By Donald Zuhn --
According to a recent Reuters report, the Senate will take up consideration of patent reform legislation when it returns from a break next week. Senate Majority Leader Harry Reid (D-NV) said the Senate would take up patent reform after the break, and Assistant Senate Democratic Leader Dick Durbin (D-IL) expressed confidence that the bill would be passed; Democratic aides said that the plan was to get to the bill by March 14. The IPO Daily News noted that if the Senate takes up the bill, it would be the first time in six years that a version of the bill had reached the Senate floor. The House passed a much different patent reform bill in September 2007 (see "Patent 'Reform' Bill Passes House of Representatives").
As reported to the Senate, the bill (S. 23) would, among other things:
Sec. 2 - Define the "effective filing date" of a claimed invention as the actual filing date of the application, thus establishing a first-to-file system to replace the current first-to-invent system. Establish one-year grace period for inventors to file an application after certain disclosures of the claimed invention by the inventor or another who obtained the subject matter from the inventor. Revise provisions concerning novelty and nonobvious subject matter. Replace interference proceedings with derivation proceedings.
Sec. 3 - Modify requirements regarding the oath or declaration required of an inventor. Allow a person to whom an inventor has assigned (or is under an obligation to assign) an invention to make an application for patent.
Sec. 4 - Set forth a damages determination procedure that requires the court or jury to consider only court-identified methodologies and factors.
Sec. 5 - Allow a person who is not the patent owner to request to cancel as unpatentable one or more claims of patent by filing a petition with the USPTO to institute: (1) post-grant review on any ground that could be raised under specified provisions relating to invalidity of the patent or any claim (up to nine months after issuance), and (2) inter partes review (replaces inter partes reexamination procedures) on specified novelty and nonobvious subject matter grounds based on prior art consisting of patents and printed publications (after post-grant review). Allow any person, at any time, to cite to the USPTO: (1) prior art bearing on the patentability of a claim, and (2) statements of the patent owner filed in a proceeding before a federal court or the USPTO in which the patent owner took a position on the scope of any claim of a particular patent.

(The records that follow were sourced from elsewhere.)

(* ===== verification/NCCLIds.v ===== *)
(** * The ids of communicators

    Proves that the ranks of a ProcessGroupNCCL agree on the id of every
    communicator that a collective creates: broadcastUniqueNCCLID() of
    csrc/c10d/distributed/c10d/ProcessGroupNCCL.cpp, called by any ranks in any
    order over one store. *)

From stdpp Require Import base option list gmap strings.
From Stdlib Require Import ZArith Lia.
From S2P Require Wire.
From S2P Require Import Prelude Decimal NetUtils ProcessGroup Store Tensors NCCL ProcessGroupNCCL NCCLThreads NCCLDestructor NCCLWait.
Import Decimal.

Section ids.
Context {E : Type} (store : StoreOps E) `{!StoreSpec store} (N : Z) (conf : nat -> config).
#[local] Set Default Proof Using "Type".
#[local] Set Proof Using Clear Unused.

(** The groups of the ranks, the store, and the ids that calls have returned, with
    their rank and the number of the communicator. *)
Record ranks := mkRanks { groups : nat -> group; shared : E; ids : list (nat * Z * bytes) }.
Definition call_of (i : nat) (id : bytes) (op : OpType) (key : bytes) (R : ranks) :=
  broadcastUniqueNCCLID store N (conf i) id op key 0 (groups R i, (∅, mkWorld [] (shared R))).
(** The call of rank [i] with the number of its counter. *)
Definition exchange (i : nat) (id : bytes) (op : OpType) (key : bytes) (R : ranks) : ranks :=
  let '(o, s) := call_of i id op key R in
  mkRanks (fun j => if decide (j = i) then s.1 else groups R j) (ext s.2.2)
    (match o with Ret id' => (i, ncclCommCounter_ (groups R i), id') :: ids R | _ => ids R end).

(** [n] calls of any ranks; others may use the store with other keys. *)
Inductive exchanges : nat -> ranks -> Prop :=
  | ex_start e : inv e -> (forall c, 0 <= c -> view e (to_string c) = None) -> exchanges 0 (mkRanks (fun _ => new_group) e [])
  | ex_call n R i id op key :
      exchanges n R -> isP2POp op = false -> (i = 0%nat -> val_ok id) -> exchanges (S n) (exchange i id op key R)
  | ex_other n R e :
      exchanges n R -> inv e -> (forall c, 0 <= c -> view e (to_string c) = view (shared R) (to_string c)) ->
      exchanges n (mkRanks (groups R) e (ids R)).

(** The rank of a group, and the store: a read of a key that is not there changes
    nothing. *)
Context (conf_rank : forall i, rank_ (conf i) = Z.of_nat i).
Context (counter_key : forall c, 0 <= c -> key_ok (to_string c)).
Context (get_view : forall e k, inv e -> key_ok k -> same_view store e (snd (store_get store k e))).

(** The counter of a group, and what a rank other than 0 reads. *)
Abbreviation count R i := (ncclCommCounter_ (groups R i)).
Record agreed (n : nat) (R : ranks) : Prop := {
  ag_inv : inv (shared R);
  ag_count : forall i, 0 <= count R i <= Z.of_nat n;
  ag_set : forall c, 0 <= c < count R 0 -> is_Some (view (shared R) (to_string c));
  ag_unset : forall c, count R 0 <= c < 2 ^ 63 -> view (shared R) (to_string c) = None;
  ag_ids : forall i c id, (i, c, id) ∈ ids R -> 0 <= c < 2 ^ 63 /\ view (shared R) (to_string c) = Some id;
}.

Lemma call_rank0 id op key R : isP2POp op = false -> inv (shared R) -> 0 <= count R 0 -> val_ok id ->
  exists e, call_of 0 id op key R =
      (Ret id, (upd_ncclCommCounter_ (fun c => uint64 (c + 1)) (groups R 0%nat), (∅, mkWorld [] e))) /\ inv e /\
    forall k, view e k = if decide (k = to_string (count R 0)) then Some id else view (shared R) k.
Proof using conf_rank counter_key.
  intros Hop Hi Hc Hv. destruct (set_law (shared R) (to_string (count R 0)) id Hi (counter_key _ Hc) Hv) as (e & Hs & Hi' & Hv').
  exists e. split; [|done]. unfold call_of, broadcastUniqueNCCLID. rewrite Hop, conf_rank. change (Z.of_nat 0 =? 0) with true.
  cbn [negb orb]. unfold bind, grp, upd, gets, modify, lsys, below, in_ext. cbn. by rewrite Hs.
Qed.
Lemma call_other i id op key R : isP2POp op = false -> i <> 0%nat -> inv (shared R) -> 0 <= count R i ->
  let '(o, s) := call_of i id op key R in
  s.1 = upd_ncclCommCounter_ (fun c => uint64 (c + 1)) (groups R i) /\ same_view store (shared R) (ext s.2.2) /\
  (forall id', o = Ret id' -> view (shared R) (to_string (count R i)) = Some id') /\
  (forall id', view (shared R) (to_string (count R i)) = Some id' -> Z.of_nat (length id') = N -> o = Ret id').
Proof using conf_rank counter_key get_view.
  intros Hop Hne Hi Hc. unfold call_of, broadcastUniqueNCCLID. rewrite Hop, conf_rank.
  assert ((Z.of_nat i =? 0) = false) as -> by (apply Z.eqb_neq; lia).
  unfold bind, grp, upd, gets, modify, lsys, below, in_ext, assert_, lift, ocheck. cbn.
  pose proof (get_view (shared R) (to_string (count R i)) Hi (counter_key _ Hc)) as Hg.
  pose proof (get_law (shared R) (to_string (count R i))) as Hl. pose proof (get_absent_law (shared R) (to_string (count R i))) as Ha.
  destruct (store_get store _ (shared R)) as [o e]. cbn in Hg.
  assert (forall id', o = Ret id' -> view (shared R) (to_string (count R i)) = Some id') as H1.
  { intros id' ->. destruct (view (shared R) (to_string (count R i))) as [v|] eqn:Hv.
    - destruct (Hl v Hi (counter_key _ Hc) eq_refl) as (e' & [= <- _] & _). done.
    - by destruct (Ha Hi (counter_key _ Hc) eq_refl id'). }
  assert (forall id', view (shared R) (to_string (count R i)) = Some id' -> o = Ret id') as H2.
  { intros id' Hv. destruct (Hl id' Hi (counter_key _ Hc) Hv) as (e' & [= -> _] & _). done. }
  destruct o as [v|x|]; cbn; [destruct (Z.of_nat (length v) =? N) eqn:Hn; cbn|..];
    (split; [done|split; [done|split; [first [exact H1|by intros ? ?]|]]]); intros id' Hv Hl'; specialize (H2 id' Hv); try done.
  - injection H2 as ->. by apply Z.eqb_neq in Hn.
Qed.

Lemma keys_differ a b : 0 <= a < 2 ^ 63 -> 0 <= b < 2 ^ 63 -> to_string a = to_string b -> a = b.
Proof. intros Ha Hb. apply Wire.to_string_inj; unfold in_int64; lia. Qed.
Lemma count_next c n : 0 <= c <= Z.of_nat n -> Z.of_nat (S n) < 2 ^ 63 -> uint64 (c + 1) = c + 1.
Proof. intros. apply uint64_id. unfold in_uint64. lia. Qed.

Lemma exchange_agreed n R i id op key : Z.of_nat (S n) < 2 ^ 63 -> isP2POp op = false -> (i = 0%nat -> val_ok id) ->
  agreed n R -> agreed (S n) (exchange i id op key R).
Proof using conf_rank counter_key get_view.
  intros Hn Hop Hv [Hi Hc Hs Hu Hids]. pose proof (Hc i) as Hci. unfold exchange. destruct (decide (i = 0%nat)) as [->|Hne].
  - destruct (call_rank0 id op key R Hop Hi ltac:(lia) (Hv eq_refl)) as (e & -> & Hi' & Hv'). cbn.
    pose proof (count_next _ _ Hci Hn) as Hnx. split; cbn [groups shared ids ext fst snd]; rewrite ?Hnx.
    + done.
    + intros j. case_decide; [cbn; lia|]. specialize (Hc j). lia.
    + intros c Hcc. rewrite decide_True in Hcc by done. cbn in Hcc. rewrite Hv'. destruct (decide (to_string c = _)); [eauto|].
      apply Hs. destruct (decide (c = count R 0)); [by subst|lia].
    + intros c Hcc. rewrite decide_True in Hcc by done. cbn in Hcc. rewrite Hv'.
      destruct (decide (to_string c = _)) as [Hk|_]; [apply keys_differ in Hk; lia|apply Hu; lia].
    + intros j c id'. intros [[= -> -> ->]|Hin]%elem_of_cons.
      * split; [lia|]. rewrite Hv'. by rewrite decide_True.
      * destruct (Hids _ _ _ Hin) as [Hb Hvw]. split; [done|]. rewrite Hv'.
        destruct (decide (to_string c = _)) as [Hk|_]; [|done]. apply keys_differ in Hk; [|lia..]. subst c. rewrite Hu in Hvw by lia. done.
  - pose proof (call_other i id op key R Hop Hne Hi ltac:(lia)) as Hcall. destruct (call_of i id op key R) as [o s].
    destruct Hcall as (Hg & [Hi' Hv'] & Hret & _). pose proof (count_next _ _ Hci Hn) as Hnx.
    split; cbn [groups shared ids].
    + done.
    + intros j. case_decide; [subst; rewrite Hg; cbn; lia|]. specialize (Hc j). lia.
    + intros c. rewrite decide_False by congruence. intros Hcc. rewrite Hv'. by apply Hs.
    + intros c. rewrite decide_False by congruence. intros Hcc. rewrite Hv'. by apply Hu.
    + intros j c id' Hin. rewrite Hv'. destruct o as [v| |]; [|by eapply Hids..].
      apply elem_of_cons in Hin as [[= -> -> ->]|Hin]; [|by eapply Hids]. split; [lia|by apply Hret].
Qed.
Lemma exchanges_agreed n R : exchanges n R -> Z.of_nat n < 2 ^ 63 -> agreed n R.
Proof using conf_rank counter_key get_view.
  induction 1 as [e Hi He|n R i id op key _ IH Hop Hv|n R e _ IH Hi He]; intros Hn.
  - split; cbn; [done|intros _; lia|lia|intros c Hc; apply He; lia|by intros i c id ?%elem_of_nil].
  - apply exchange_agreed; [done..|]. apply IH. lia.
  - destruct (IH Hn) as [_ Hc Hs Hu Hids]. split; cbn; [done|done| | |].
    + intros c Hcc. rewrite He by lia. by apply Hs.
    + intros c Hcc. pose proof (Hc 0%nat). rewrite He by lia. by apply Hu.
    + intros i c id Hin. destruct (Hids _ _ _ Hin) as [Hb Hvw]. rewrite He by lia. done.
Qed.

(** C14: the ranks agree on the ids of communicators: in any order of calls of
    broadcastUniqueNCCLID() for collectives, and whatever other keys are written to
    the store meanwhile, two ranks that have an id for their communicator of the
    same number have the same id; and once rank 0 has made its call for a number,
    the call of any other rank for it returns that id (and does not time out). *)
Theorem nccl_ids_agree n R : exchanges n R -> Z.of_nat n < 2 ^ 63 ->
  (forall i j c id id', (i, c, id) ∈ ids R -> (j, c, id') ∈ ids R -> id = id') /\
  (forall i id id' op key, (0%nat, count R i, id) ∈ ids R -> Z.of_nat (length id) = N -> isP2POp op = false -> i <> 0%nat ->
    fst (call_of i id' op key R) = Ret id).
Proof using conf_rank counter_key get_view.
  intros H Hn. destruct (exchanges_agreed _ _ H Hn) as [Hi Hc Hs Hu Hids]. split.
  - intros i j c id id' H1 H2. destruct (Hids _ _ _ H1) as [_ V1]. destruct (Hids _ _ _ H2) as [_ V2]. congruence.
  - intros i id id' op key H1 Hl Hop Hne. destruct (Hids _ _ _ H1) as [_ V1].
    pose proof (call_other i id' op key R Hop Hne Hi ltac:(apply Hc)) as Hcall.
    destruct (call_of i id' op key R) as [o s]. destruct Hcall as (_ & _ & _ & Hret). by apply Hret.
Qed.
End ids.

(** Rank 0 gives its id, rank 1 reads it. *)
#[local] Existing Instance demo_store_spec.
Definition demo_conf (i : nat) : config := mkConfig (Z.of_nat i) 2 false true 1000 false false.
Definition demo_ranks : ranks :=
  exchange Demo.store 1 demo_conf 1 [] ALLREDUCE (str "0")
    (exchange Demo.store 1 demo_conf 0 [x0a] ALLREDUCE (str "0") (mkRanks (fun _ => new_group) Demo.e0 [])).
Lemma nccl_ids_agree_witness :
  ids demo_ranks = [(1%nat, 0, [x0a]); (0%nat, 0, [x0a])] /\
  forall i j c id id', (i, c, id) ∈ ids demo_ranks -> (j, c, id') ∈ ids demo_ranks -> id = id'.
Proof.
  split; [vm_compute; reflexivity|]. refine (proj1 (nccl_ids_agree Demo.store 1 demo_conf _ _ _ 2 demo_ranks _ _)).
  - intros i. reflexivity.
  - intros c _. exact I.
  - intros [s t] k _ _. split; [exact I|]. intros k'. cbn. unfold Demo.on_store, HashStore.get, HashStore.cv_wait, HashStore.has. unfold_M. cbn.
    destruct (HashStore.map_ s !! k) as [v|] eqn:Hk; cbn; [done|]. by destruct (_ =? _).
  - unfold demo_ranks. apply ex_call; [apply ex_call; [apply ex_start; [exact I|]|reflexivity|]|reflexivity|].
    + intros c _. cbn. apply lookup_empty.
    + intros _. exact I.
    + intros H. discriminate H.
  - reflexivity.
Defined.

Sec. 8 - Require a district court to transfer a civil patent action if another venue is clearly more convenient than the venue in which the action is pending.

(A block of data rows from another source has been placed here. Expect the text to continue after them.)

(** * Segmentation, batch execution and reconciliation of the field extractor

    A shallow embedding of the core of the extraction pipeline:
    [src/chunking/text_chunker.py], [src/processing/parallel_processor.py],
    [src/merging/result_merger.py], [src/utils/validators.py] and the retry
    loop of [src/api/dudoxx_client.py].

    Python integers are unbounded and are modelled by [Z]; text is modelled by
    [string] over the ASCII range; a dict keyed by field name is a
    [gmap string _]; a function that can raise returns a [pyresult]. *)

From Stdlib Require Import ZArith String Ascii List Lia Bool.
From stdpp Require Import base option gmap strings list sorting.

#[local] Set Warnings "-clear-no-such-hyp".

Local Open Scope string_scope.
Local Open Scope list_scope.
Local Open Scope Z_scope.

(** ** Python prelude *)

Module Py.

(** The exception classes the modelled code can meet.  All of them derive
    from [Exception]. *)
Inductive exn : Type :=
  | ValueError
  | TypeError
  | KeyError
  | AttributeError
  | BackendError.

Inductive pyresult (A : Type) : Type :=
  | Ok (a : A)
  | Raise (e : exn).
Arguments Ok {A} a.
Arguments Raise {A} e.

(** Sequencing: an exception raised by the first computation propagates. *)
Definition bind {A B} (m : pyresult A) (k : A -> pyresult B) : pyresult B :=
  match m with
  | Ok a => k a
  | Raise e => Raise e
  end.

(** [x or d] on an optional integer argument: [None] and [0] are falsy. *)
Definition or_int (x : option Z) (d : Z) : Z :=
  match x with
  | Some v => if v =? 0 then d else v
  | None => d
  end.

(** [x or d] on an optional string argument: [None] and [''] are falsy. *)
Definition or_str (x : option string) (d : string) : string :=
  match x with
  | Some EmptyString => d
  | Some v => v
  | None => d
  end.

(** [len(range(start, stop, step))] for a non-zero step. *)
Definition range_len (start stop step : Z) : Z :=
  if 0 <? step then
    (if start <? stop then (stop - start - 1) / step + 1 else 0)
  else
    (if stop <? start then (start - stop - 1) / (- step) + 1 else 0).

(** [range(start, stop, step)]: a zero step raises [ValueError]. *)
Definition range (start stop step : Z) : pyresult (list Z) :=
  if step =? 0 then Raise ValueError
  else Ok (List.map (fun k => start + Z.of_nat k * step)
                    (seq 0 (Z.to_nat (range_len start stop step)))).

(** Clamping of a slice bound: a negative bound counts from the end. *)
Definition slice_bound (len k : Z) : Z :=
  if k <? 0 then Z.max 0 (k + len) else Z.min k len.

(** [l[start:stop]] *)
Definition slice {A} (l : list A) (start stop : Z) : list A :=
  let len := Z.of_nat (length l) in
  let lo := slice_bound len start in
  let hi := slice_bound len stop in
  take (Z.to_nat (hi - lo)) (drop (Z.to_nat lo) l).

(** [c.isspace()] on the ASCII range. *)
Definition isspace (c : ascii) : bool :=
  let n := nat_of_ascii c in
  ((9 <=? n) && (n <=? 13) || (28 <=? n) && (n <=? 32))%nat.

Definition isdigit (c : ascii) : bool :=
  let n := nat_of_ascii c in ((48 <=? n) && (n <=? 57))%nat.

Definition isupper (c : ascii) : bool :=
  let n := nat_of_ascii c in ((65 <=? n) && (n <=? 90))%nat.

Definition lower_char (c : ascii) : ascii :=
  if isupper c then ascii_of_nat (nat_of_ascii c + 32) else c.

(** [s.lower()] *)
Fixpoint lower (s : string) : string :=
  match s with
  | EmptyString => EmptyString
  | String c s' => String (lower_char c) (lower s')
  end.

Definition is_empty (s : string) : bool :=
  match s with EmptyString => true | _ => false end.

Fixpoint split_aux (w : string) (s : string) : list string :=
  match s with
  | EmptyString => if is_empty w then [] else [w]
  | String c s' =>
      if isspace c then
        (if is_empty w then split_aux EmptyString s'
         else w :: split_aux EmptyString s')
      else split_aux (w +:+ String c EmptyString) s'
  end.

(** [s.split()]: the maximal runs of non-whitespace characters. *)
Definition split (s : string) : list string := split_aux EmptyString s.

(** [sep.join(l)] *)
Definition join (sep : string) (l : list string) : string := String.concat sep l.

Fixpoint filter_chars (p : ascii -> bool) (s : string) : string :=
  match s with
  | EmptyString => EmptyString
  | String c s' => if p c then String c (filter_chars p s') else filter_chars p s'
  end.

Fixpoint any_char (p : ascii -> bool) (s : string) : bool :=
  match s with
  | EmptyString => false
  | String c s' => p c || any_char p s'
  end.

(** [c in s] for a one-character needle. *)
Definition has_char (c : ascii) (s : string) : bool :=
  any_char (Ascii.eqb c) s.

(** [needle in s] *)
Fixpoint contains (needle s : string) : bool :=
  String.prefix needle s ||
  match s with
  | EmptyString => false
  | String _ s' => contains needle s'
  end.

(** [s.replace(old, new)] for a non-empty [old]: non-overlapping occurrences,
    left to right.  The recursion is on a bound [n] on the length of [s]. *)
Fixpoint replace_aux (n : nat) (old new s : string) : string :=
  match n with
  | O => s
  | S n' =>
      if String.prefix old s then
        new +:+ replace_aux n' old new
                 (String.substring (String.length old)
                    (String.length s - String.length old) s)
      else
        match s with
        | EmptyString => EmptyString
        | String c s' => String c (replace_aux n' old new s')
        end
  end.

Definition replace (old new s : string) : string :=
  replace_aux (S (String.length s)) old new s.

(** [s.lstrip()] *)
Fixpoint lstrip (s : string) : string :=
  match s with
  | EmptyString => EmptyString
  | String c s' => if isspace c then lstrip s' else s
  end.

(** [s.rstrip()] *)
Fixpoint rstrip (s : string) : string :=
  match s with
  | EmptyString => EmptyString
  | String c s' =>
      let r := rstrip s' in
      if is_empty r && isspace c then EmptyString else String c r
  end.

Sec. 9 - Authorize the Director to set or adjust by rule any fee established or charged by the USPTO. Establish $400 fee for original patent applications filed non-electronically.
Sec. 12 - Define the term "micro entity" for both an assigned and unassigned application.
Sec. 15 - Prohibit using a failure to disclose the best mode as a basis on which any claim of a patent may be canceled or held invalid or otherwise unenforceable.
A full summary of the bill can be obtained on the Library of Congress' THOMAS website.
For additional information on this topic, please see:
• "Reaction to Senate Patent Reform Bill (S. 23)," February 9, 2011
• "Judiciary Committee Votes on Patent Reform Bill," February 3, 2011
Just because they call it “reform” doesn’t mean it is. Patent reform is a fraud on America.
What it will do is help large corporations maintain their monopolies and kill their small entity and startup competitors and with them the jobs they would have created. According to recent studies by the Kauffman Foundation and economists at the U.S. Census Bureau, “startups aren’t everything when it comes to job growth. They’re the only thing.” This bill is a wholesale slaughter of US jobs.
Please see http://truereform.piausa.org/ for a different/opposing view on patent reform.
Posted by: staff | February 23, 2011 at 07:58 AM
What, prey tell, is so fraudulent here staff?
And just what makes it so much easier for the big corp to pound on the little corp?
I'm just not seeing those provisions. Maybe you can point them out.